## [Instructions to follow]
Taking the first line of the listing as the start and the line containing "(msg_GasFeeCap msg) (msg_GasTipCap" as the end, reproduce everything in between exactly, both ends included.

▽

Record QueryAccountResponse : Type := mkQueryAccountResponse {
  qa_Balance : string;
  qa_CodeHash : string;
  qa_Nonce : Z
}.

(** The responses for Cosmos accounts and validators have the same fields. *)
Record QueryCosmosAccountResponse : Type := mkQueryCosmosAccountResponse {
  qc_CosmosAddress : string;
  qc_Sequence : Z;
  qc_AccountNumber : Z
}.

Record WrappedCustomPrecompiledContractMeta : Type := mkWrappedMeta {
  wrapped_Address : string;
  wrapped_TypeName : string;
  wrapped_Meta : CustomPrecompiledContractMeta
}.

(** [vm.ErrOutOfGas] *)
Definition ErrOutOfGas : gerr := Errorf "out of gas".

(** The ABI encoding of "Custom Precompiled Contract". *)
Definition PseudoCodePrecompiled : bytes :=
  replicate 31 x00 ++ [x20] ++ replicate 31 x00 ++ [x1b] ++
  [x43; x75; x73; x74; x6f; x6d; x20; x50; x72; x65; x63; x6f; x6d; x70; x69; x6c; x65; x64; x20;
   x43; x6f; x6e; x74; x72; x61; x63; x74] ++ replicate 5 x00.

Definition with_gas (msg : Message) (gas : Z) : Message :=
  mkMessage (msg_From msg) (msg_To msg) (msg_Nonce msg) (msg_Value msg) gas (msg_GasPrice msg)
    (msg_GasFeeCap msg) (msg_GasTipCap msg) (msg_Data msg) (msg_AccessList msg) (msg_IsFake msg).

Definition with_nonce (args : TransactionArgs) (nonce : Z) : TransactionArgs :=
  mkTransactionArgs (arg_From args) (arg_To args) (arg_Gas args) (arg_GasPrice args) (arg_MaxFeePerGas args)
    (arg_MaxPriorityFeePerGas args) (arg_Value args) (Some nonce) (arg_Data args) (arg_Input args)
    (arg_AccessList args) (arg_ChainID args).

Definition with_no_base_fee (cfg : EVMConfig) : EVMConfig :=
  mkEVMConfig (cfg_Params cfg) (cfg_ChainConfig cfg) (cfg_CoinBase cfg) (cfg_BaseFee cfg) true.

(** A request that is not nil. *)
Definition some_request {A} (req : option A) : res A :=
  match req with Some req => Ok req | None => Err (Errorf "empty request") end.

△

## [Answer to the exercise]
Record QueryAccountResponse : Type := mkQueryAccountResponse {
  qa_Balance : string;
  qa_CodeHash : string;
  qa_Nonce : Z
}.

(** The responses for Cosmos accounts and validators have the same fields. *)
Record QueryCosmosAccountResponse : Type := mkQueryCosmosAccountResponse {
  qc_CosmosAddress : string;
  qc_Sequence : Z;
  qc_AccountNumber : Z
}.

Record WrappedCustomPrecompiledContractMeta : Type := mkWrappedMeta {
  wrapped_Address : string;
  wrapped_TypeName : string;
  wrapped_Meta : CustomPrecompiledContractMeta
}.

(** [vm.ErrOutOfGas] *)
Definition ErrOutOfGas : gerr := Errorf "out of gas".

(** The ABI encoding of "Custom Precompiled Contract". *)
Definition PseudoCodePrecompiled : bytes :=
  replicate 31 x00 ++ [x20] ++ replicate 31 x00 ++ [x1b] ++
  [x43; x75; x73; x74; x6f; x6d; x20; x50; x72; x65; x63; x6f; x6d; x70; x69; x6c; x65; x64; x20;
   x43; x6f; x6e; x74; x72; x61; x63; x74] ++ replicate 5 x00.

Definition with_gas (msg : Message) (gas : Z) : Message :=
  mkMessage (msg_From msg) (msg_To msg) (msg_Nonce msg) (msg_Value msg) gas (msg_GasPrice msg)
    (msg_GasFeeCap msg) (msg_GasTipCap msg) (msg_Data msg) (msg_AccessList msg) (msg_IsFake msg).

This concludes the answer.